• **Goal of the exercise**
Scan the entries that follow and copy out every line containing "false".

Exercise input Start Marker

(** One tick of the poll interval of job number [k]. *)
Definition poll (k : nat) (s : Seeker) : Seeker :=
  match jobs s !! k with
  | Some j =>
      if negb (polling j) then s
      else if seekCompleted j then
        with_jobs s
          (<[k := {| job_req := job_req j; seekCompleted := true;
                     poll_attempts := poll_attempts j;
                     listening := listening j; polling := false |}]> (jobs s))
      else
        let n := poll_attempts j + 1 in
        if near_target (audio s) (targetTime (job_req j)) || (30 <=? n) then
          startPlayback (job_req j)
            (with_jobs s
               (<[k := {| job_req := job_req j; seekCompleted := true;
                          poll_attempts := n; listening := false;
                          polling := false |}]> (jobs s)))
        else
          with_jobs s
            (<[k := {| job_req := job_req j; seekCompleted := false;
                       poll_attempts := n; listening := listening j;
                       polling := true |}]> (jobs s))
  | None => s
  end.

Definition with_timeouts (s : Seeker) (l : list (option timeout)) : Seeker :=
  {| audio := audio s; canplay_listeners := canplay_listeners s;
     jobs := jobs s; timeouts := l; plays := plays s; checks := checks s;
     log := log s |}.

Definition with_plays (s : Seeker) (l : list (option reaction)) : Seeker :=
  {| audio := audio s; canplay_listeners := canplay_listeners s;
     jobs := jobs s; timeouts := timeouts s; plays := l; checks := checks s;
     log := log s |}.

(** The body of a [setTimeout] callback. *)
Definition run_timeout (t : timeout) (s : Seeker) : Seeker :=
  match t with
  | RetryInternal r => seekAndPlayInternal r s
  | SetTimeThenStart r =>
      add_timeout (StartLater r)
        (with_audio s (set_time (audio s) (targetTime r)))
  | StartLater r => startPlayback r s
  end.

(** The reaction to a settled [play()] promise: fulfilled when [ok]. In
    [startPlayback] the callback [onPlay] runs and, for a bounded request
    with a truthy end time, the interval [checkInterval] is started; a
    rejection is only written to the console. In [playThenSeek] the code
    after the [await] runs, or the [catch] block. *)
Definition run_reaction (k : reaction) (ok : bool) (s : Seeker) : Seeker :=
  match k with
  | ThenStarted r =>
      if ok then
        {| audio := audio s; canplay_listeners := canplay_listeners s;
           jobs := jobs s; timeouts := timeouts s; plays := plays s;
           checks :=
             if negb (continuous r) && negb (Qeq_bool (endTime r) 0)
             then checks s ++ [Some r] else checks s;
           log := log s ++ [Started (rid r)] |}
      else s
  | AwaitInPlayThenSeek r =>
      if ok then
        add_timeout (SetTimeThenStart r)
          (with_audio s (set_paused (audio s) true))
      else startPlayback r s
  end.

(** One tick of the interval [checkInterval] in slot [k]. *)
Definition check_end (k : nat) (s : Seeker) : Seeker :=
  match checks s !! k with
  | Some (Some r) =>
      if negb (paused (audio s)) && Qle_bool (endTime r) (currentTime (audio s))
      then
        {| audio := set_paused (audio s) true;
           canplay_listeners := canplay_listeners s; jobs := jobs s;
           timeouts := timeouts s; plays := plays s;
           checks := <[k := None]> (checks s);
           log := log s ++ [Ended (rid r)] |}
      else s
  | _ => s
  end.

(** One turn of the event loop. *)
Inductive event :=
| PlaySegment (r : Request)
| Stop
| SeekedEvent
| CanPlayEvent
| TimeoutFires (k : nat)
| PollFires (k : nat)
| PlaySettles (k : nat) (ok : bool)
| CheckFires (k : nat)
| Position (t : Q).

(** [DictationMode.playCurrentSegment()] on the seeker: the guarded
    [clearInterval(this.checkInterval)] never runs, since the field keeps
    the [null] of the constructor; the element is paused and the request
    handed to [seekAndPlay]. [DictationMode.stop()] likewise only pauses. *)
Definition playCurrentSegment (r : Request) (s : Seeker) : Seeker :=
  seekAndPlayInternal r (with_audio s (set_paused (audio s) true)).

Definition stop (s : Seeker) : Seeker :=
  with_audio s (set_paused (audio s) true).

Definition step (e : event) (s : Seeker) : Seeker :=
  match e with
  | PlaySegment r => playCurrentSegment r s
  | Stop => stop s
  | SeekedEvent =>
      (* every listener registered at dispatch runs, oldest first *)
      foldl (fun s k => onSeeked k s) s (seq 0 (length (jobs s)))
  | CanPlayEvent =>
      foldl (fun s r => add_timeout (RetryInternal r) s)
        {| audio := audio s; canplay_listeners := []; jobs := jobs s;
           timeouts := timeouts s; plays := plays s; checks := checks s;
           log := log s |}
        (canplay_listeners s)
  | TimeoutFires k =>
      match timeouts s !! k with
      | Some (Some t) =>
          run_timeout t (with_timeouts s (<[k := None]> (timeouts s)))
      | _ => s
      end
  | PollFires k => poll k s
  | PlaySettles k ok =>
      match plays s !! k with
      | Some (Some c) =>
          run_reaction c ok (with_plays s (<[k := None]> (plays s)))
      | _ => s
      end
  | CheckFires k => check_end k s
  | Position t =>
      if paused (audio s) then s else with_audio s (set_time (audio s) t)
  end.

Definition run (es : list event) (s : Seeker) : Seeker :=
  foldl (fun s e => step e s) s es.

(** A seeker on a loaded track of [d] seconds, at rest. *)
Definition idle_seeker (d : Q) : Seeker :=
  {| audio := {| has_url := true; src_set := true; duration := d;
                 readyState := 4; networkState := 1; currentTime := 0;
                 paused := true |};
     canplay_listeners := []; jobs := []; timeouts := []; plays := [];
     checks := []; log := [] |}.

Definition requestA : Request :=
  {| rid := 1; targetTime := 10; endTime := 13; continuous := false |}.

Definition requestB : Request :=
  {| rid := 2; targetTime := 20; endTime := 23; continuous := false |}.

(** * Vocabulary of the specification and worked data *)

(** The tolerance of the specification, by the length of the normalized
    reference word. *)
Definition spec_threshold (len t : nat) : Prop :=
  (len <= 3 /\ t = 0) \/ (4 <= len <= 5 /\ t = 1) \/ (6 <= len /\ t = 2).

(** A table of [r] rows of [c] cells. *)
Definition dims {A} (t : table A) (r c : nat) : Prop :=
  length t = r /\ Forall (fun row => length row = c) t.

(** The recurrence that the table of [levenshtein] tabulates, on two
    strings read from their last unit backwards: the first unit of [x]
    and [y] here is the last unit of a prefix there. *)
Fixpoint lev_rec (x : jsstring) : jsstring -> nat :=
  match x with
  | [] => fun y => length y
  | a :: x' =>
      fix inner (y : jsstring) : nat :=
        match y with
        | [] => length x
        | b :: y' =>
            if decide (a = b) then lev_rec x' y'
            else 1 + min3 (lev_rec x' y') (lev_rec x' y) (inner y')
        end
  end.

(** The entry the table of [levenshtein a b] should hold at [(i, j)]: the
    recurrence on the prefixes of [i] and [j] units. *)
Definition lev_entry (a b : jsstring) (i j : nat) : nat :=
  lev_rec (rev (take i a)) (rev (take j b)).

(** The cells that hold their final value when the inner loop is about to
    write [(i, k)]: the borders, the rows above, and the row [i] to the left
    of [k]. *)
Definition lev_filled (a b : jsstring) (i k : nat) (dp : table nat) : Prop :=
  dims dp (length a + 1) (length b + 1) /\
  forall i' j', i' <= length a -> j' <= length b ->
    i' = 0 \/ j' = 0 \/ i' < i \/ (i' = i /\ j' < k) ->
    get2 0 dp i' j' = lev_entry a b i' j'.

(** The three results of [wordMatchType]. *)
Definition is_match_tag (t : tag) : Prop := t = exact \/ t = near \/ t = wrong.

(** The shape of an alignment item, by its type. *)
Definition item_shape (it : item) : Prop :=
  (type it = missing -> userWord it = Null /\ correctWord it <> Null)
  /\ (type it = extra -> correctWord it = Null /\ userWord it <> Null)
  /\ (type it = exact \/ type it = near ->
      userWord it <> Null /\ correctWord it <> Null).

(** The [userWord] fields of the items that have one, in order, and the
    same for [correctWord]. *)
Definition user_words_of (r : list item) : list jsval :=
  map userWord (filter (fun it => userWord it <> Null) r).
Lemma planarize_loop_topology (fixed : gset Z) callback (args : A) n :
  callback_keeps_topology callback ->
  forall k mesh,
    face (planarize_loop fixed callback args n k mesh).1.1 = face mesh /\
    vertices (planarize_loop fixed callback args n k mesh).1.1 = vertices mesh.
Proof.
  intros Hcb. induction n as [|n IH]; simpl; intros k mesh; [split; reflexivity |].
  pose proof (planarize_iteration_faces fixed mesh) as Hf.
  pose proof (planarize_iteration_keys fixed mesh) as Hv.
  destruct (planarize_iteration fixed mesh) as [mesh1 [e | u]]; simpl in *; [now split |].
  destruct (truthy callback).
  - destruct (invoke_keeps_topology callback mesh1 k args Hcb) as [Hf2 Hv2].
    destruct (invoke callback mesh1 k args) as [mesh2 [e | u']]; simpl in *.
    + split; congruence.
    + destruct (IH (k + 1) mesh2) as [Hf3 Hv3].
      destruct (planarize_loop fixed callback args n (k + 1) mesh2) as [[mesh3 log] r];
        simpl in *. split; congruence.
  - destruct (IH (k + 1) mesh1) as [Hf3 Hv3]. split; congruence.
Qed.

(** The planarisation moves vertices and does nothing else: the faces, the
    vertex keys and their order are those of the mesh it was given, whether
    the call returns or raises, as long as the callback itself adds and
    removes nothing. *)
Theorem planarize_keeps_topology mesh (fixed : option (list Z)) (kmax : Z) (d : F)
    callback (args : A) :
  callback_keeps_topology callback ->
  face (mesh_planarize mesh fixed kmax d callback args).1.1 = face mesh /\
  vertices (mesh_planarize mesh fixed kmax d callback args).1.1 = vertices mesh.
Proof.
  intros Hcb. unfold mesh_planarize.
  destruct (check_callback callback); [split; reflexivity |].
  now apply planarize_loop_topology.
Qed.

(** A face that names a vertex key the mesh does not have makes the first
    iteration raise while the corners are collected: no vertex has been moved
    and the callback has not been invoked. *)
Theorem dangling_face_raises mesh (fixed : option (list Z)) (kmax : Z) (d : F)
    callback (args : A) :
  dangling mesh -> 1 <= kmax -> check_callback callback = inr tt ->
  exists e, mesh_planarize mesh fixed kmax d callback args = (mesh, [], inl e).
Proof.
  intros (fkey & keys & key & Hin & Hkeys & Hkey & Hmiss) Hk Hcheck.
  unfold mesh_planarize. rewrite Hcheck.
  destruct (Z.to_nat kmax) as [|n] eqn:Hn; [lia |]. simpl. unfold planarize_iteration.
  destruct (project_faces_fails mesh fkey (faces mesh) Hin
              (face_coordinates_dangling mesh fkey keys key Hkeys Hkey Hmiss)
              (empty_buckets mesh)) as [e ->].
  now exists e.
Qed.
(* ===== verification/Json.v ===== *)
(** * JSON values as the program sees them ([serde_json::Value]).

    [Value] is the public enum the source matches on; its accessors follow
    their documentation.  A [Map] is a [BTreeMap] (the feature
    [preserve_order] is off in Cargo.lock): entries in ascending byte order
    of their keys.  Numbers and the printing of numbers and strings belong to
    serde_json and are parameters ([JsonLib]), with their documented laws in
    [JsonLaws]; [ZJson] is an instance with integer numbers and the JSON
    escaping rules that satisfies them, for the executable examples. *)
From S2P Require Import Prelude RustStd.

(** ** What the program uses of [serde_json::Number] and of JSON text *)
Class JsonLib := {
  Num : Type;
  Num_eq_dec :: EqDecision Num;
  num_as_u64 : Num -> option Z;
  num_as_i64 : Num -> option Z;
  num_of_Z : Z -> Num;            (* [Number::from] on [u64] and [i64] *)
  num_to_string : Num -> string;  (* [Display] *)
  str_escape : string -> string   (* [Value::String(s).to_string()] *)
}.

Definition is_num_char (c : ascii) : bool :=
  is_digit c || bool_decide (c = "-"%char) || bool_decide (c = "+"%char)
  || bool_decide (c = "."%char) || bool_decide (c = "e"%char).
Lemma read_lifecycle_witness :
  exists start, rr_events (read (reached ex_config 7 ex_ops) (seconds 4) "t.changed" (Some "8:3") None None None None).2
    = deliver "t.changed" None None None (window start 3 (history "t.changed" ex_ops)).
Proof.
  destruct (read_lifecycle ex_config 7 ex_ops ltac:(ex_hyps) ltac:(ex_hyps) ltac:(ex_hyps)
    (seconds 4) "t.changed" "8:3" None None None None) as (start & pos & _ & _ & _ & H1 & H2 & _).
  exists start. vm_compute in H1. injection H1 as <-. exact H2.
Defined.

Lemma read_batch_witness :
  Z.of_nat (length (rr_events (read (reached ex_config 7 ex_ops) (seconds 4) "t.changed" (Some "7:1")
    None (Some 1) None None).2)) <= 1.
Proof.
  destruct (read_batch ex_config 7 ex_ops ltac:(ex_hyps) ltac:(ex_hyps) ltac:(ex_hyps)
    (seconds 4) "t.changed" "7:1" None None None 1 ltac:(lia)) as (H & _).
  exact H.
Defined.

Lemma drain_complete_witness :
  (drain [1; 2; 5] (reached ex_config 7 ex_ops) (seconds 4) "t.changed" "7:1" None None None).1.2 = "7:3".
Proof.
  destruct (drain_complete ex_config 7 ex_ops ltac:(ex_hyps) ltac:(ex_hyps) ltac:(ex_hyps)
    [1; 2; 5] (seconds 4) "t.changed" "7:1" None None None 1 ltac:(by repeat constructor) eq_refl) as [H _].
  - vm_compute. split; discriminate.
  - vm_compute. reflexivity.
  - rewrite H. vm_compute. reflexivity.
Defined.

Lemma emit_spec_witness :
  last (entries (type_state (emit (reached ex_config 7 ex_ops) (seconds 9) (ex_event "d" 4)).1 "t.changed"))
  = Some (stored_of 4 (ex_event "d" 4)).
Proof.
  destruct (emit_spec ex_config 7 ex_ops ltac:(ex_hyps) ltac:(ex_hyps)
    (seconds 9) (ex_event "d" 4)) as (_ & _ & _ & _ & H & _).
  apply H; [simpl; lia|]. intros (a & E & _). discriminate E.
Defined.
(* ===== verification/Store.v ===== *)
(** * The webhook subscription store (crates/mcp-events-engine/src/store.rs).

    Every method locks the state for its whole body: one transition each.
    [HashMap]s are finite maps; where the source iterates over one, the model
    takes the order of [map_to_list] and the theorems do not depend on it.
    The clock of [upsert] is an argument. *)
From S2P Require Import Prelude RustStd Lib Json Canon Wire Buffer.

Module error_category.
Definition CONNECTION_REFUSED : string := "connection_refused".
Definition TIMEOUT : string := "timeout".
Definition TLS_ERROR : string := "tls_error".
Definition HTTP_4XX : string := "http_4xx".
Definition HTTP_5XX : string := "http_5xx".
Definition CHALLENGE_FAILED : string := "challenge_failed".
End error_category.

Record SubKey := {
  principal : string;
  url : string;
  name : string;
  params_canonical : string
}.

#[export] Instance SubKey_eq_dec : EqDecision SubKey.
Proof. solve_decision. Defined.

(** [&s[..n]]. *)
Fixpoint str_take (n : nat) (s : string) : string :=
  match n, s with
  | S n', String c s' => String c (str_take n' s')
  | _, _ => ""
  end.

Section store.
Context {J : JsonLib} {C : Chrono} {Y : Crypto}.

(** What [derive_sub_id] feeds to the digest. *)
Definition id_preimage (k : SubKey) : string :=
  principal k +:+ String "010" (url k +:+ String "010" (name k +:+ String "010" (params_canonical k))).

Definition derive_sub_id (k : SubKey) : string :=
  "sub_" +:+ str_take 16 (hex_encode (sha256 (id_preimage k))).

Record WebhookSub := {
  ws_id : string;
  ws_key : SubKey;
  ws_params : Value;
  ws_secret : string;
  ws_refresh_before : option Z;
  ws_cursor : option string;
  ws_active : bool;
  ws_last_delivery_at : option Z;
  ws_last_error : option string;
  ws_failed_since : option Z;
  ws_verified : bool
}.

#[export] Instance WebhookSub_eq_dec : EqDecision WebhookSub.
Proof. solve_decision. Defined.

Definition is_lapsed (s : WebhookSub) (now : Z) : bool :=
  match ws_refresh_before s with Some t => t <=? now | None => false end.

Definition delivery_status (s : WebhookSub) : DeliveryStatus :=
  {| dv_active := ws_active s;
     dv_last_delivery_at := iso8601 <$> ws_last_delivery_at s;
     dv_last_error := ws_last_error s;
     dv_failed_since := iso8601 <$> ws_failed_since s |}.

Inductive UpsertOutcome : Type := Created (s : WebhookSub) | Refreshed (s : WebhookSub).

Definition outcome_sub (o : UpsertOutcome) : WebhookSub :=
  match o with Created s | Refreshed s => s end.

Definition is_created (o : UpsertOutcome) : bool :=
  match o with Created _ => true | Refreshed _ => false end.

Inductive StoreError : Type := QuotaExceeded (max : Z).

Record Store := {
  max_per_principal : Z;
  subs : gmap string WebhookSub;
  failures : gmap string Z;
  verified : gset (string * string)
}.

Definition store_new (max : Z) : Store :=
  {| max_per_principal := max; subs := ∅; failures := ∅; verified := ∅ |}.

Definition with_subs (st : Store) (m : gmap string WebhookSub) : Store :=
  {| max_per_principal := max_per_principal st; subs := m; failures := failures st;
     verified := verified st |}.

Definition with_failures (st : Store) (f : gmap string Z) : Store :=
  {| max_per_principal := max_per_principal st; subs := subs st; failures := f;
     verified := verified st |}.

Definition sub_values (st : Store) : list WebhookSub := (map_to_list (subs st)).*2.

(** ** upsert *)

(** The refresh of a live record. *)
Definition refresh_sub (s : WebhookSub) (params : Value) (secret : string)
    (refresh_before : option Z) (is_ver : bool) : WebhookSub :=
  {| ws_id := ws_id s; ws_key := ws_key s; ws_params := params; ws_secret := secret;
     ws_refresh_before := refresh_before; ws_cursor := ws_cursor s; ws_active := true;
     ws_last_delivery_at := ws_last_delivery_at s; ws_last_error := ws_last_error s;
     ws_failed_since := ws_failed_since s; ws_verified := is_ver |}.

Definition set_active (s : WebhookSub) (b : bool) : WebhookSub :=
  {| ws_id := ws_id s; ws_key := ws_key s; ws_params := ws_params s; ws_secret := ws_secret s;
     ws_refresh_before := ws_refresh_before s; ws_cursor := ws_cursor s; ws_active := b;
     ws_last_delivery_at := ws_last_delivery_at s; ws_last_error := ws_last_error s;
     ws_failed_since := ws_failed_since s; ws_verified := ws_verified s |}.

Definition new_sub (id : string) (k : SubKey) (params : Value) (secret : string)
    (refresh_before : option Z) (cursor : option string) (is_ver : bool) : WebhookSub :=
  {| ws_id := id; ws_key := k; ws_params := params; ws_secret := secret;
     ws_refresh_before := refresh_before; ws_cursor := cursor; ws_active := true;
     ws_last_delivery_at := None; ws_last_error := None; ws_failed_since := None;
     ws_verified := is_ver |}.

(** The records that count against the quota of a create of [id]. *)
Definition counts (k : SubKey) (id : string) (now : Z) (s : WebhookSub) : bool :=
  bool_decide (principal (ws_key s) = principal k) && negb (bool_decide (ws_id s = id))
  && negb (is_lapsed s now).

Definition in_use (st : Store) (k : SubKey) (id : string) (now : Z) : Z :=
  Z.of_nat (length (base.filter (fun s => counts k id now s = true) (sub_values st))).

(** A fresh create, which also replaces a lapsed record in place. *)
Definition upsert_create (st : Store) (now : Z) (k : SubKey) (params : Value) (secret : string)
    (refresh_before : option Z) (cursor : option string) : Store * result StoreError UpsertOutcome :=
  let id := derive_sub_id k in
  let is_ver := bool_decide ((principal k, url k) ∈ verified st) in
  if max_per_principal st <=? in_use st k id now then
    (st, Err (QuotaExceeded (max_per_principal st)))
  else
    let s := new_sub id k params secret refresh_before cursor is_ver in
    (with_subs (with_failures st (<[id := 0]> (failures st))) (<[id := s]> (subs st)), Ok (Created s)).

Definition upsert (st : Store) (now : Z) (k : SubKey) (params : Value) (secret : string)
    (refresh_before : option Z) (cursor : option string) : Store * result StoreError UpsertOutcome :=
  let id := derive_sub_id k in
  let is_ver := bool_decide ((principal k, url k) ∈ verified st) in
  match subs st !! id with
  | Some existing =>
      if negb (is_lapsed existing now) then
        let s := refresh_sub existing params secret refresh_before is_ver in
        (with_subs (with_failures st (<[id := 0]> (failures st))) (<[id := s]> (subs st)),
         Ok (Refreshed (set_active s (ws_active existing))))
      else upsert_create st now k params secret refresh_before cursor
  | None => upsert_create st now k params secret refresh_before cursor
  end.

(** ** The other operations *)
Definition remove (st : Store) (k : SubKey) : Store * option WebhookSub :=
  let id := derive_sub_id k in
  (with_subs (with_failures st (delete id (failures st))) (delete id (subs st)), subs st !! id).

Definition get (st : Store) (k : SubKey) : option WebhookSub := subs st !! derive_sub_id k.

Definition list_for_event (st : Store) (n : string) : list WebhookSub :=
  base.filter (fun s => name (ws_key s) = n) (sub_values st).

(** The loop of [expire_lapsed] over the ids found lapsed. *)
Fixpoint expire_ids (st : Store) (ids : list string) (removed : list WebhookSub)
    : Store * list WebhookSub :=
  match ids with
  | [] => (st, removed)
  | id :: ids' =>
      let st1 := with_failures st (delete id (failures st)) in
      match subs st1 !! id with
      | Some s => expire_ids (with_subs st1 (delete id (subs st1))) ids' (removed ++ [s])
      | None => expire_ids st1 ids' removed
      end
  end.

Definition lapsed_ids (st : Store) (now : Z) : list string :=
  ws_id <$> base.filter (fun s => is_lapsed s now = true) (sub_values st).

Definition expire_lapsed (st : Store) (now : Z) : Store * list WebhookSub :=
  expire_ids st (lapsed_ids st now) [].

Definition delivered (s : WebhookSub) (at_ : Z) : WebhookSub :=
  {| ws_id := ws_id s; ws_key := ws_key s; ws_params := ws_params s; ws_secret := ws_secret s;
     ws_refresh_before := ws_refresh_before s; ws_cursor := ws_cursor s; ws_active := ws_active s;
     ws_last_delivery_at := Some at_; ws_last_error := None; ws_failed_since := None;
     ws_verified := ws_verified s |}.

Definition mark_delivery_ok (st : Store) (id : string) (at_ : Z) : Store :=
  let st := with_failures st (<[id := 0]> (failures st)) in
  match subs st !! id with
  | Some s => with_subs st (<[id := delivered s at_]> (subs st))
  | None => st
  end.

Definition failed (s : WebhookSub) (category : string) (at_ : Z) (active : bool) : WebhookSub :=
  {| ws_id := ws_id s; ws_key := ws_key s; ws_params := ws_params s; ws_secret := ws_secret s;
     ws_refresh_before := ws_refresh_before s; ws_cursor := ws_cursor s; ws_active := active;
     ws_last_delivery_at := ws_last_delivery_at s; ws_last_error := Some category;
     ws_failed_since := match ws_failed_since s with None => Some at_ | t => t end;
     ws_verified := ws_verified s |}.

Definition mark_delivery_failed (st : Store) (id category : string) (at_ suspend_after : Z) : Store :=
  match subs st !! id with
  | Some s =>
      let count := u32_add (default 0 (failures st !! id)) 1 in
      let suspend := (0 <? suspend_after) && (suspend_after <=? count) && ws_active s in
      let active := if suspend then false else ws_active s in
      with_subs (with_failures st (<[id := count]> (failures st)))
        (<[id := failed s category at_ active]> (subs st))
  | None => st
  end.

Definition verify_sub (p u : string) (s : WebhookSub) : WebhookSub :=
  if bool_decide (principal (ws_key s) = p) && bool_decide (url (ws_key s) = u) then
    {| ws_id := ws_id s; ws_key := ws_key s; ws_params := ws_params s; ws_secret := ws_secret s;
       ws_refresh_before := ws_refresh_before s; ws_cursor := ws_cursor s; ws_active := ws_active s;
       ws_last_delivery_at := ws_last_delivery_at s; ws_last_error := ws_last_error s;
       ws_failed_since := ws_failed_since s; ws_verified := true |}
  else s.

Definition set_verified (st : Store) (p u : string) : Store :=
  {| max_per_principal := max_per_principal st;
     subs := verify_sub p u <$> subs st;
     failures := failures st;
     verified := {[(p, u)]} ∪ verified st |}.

Exercise input End Marker

• **Solution for this exercise**
                     listening := listening j; polling := false |}]> (jobs s))
                          poll_attempts := n; listening := false;
                          polling := false |}]> (jobs s)))
            (<[k := {| job_req := job_req j; seekCompleted := false;
  {| rid := 1; targetTime := 10; endTime := 13; continuous := false |}.
  {| rid := 2; targetTime := 20; endTime := 23; continuous := false |}.
  match ws_refresh_before s with Some t => t <=? now | None => false end.
  match o with Created _ => true | Refreshed _ => false end.
      let active := if suspend then false else ws_active s in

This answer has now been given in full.